(** C6. The angle starts at 0; one call of [updatePhysics] adds
    [ROTATION_SPEED] to it, once, whatever the number of sub-steps; after
    [n] calls it is [n * ROTATION_SPEED]; and the [SUB_STEPS] sub-steps of
    a call all run against the one list of vertices computed from the
    angle that the call has just stored. *)
Theorem rotation_once_per_frame :
  (forall bs : list Ball, rotationAngle (initialState bs) = 0)
  /\ (forall s : State,
      rotationAngle (updatePhysics s) = rotationAngle s + ROTATION_SPEED)
  /\ (forall (n : nat) (bs : list Ball),
      rotationAngle (frames n (initialState bs)) = INR n * ROTATION_SPEED)
  /\ (forall s : State,
      balls (updatePhysics s)
      = Nat.iter SUB_STEPS
          (subStep (heptagonVertices (rotationAngle (updatePhysics s))))
          (balls s))
  /\ (forall (angle : R) (i : nat),
      (i < HEPTAGON_SIDES)%nat ->
      vertexAt (heptagonVertices angle) i
      = Vec.mk
          (centerX + heptagonRadius
                     * cos (angle + INR i * 2 * PI / INR HEPTAGON_SIDES))
          (centerY + heptagonRadius
                     * sin (angle + INR i * 2 * PI / INR HEPTAGON_SIDES))).
Proof.
  repeat split.
  - intros n bs. rewrite frames_angle. simpl. ring.
  - intros angle i Hi. unfold vertexAt, heptagonVertices.
    rewrite (nth_indep _ _ (vertex angle 0%nat))
      by (rewrite length_map, length_seq; exact Hi).
    rewrite map_nth, seq_nth by exact Hi. reflexivity.
Qed.


(** ** Colour and mass are not read *)

(** Two balls related by [samePhysics] are the same record up to the
    fields [color] and [mass]. *)
Lemma samePhysics_fields (b1 b2 : Ball) :
  samePhysics b1 b2 ->
  exists c m,
    b2 = mkBall (ball_id b1) (ball_x b1) (ball_y b1) (vx b1) (vy b1)
           (radius b1) c m.
Proof.
  destruct b1, b2. unfold samePhysics, position, velocity. simpl.
  intros (-> & [= -> ->] & [= -> ->] & ->). eauto.
Qed.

» ABOUT THIS EXERCISE
Each line above that has the word "list" should be copied.

» WRITTEN SOLUTION
    a call all run against the one list of vertices computed from the
  (forall bs : list Ball, rotationAngle (initialState bs) = 0)
  /\ (forall (n : nat) (bs : list Ball),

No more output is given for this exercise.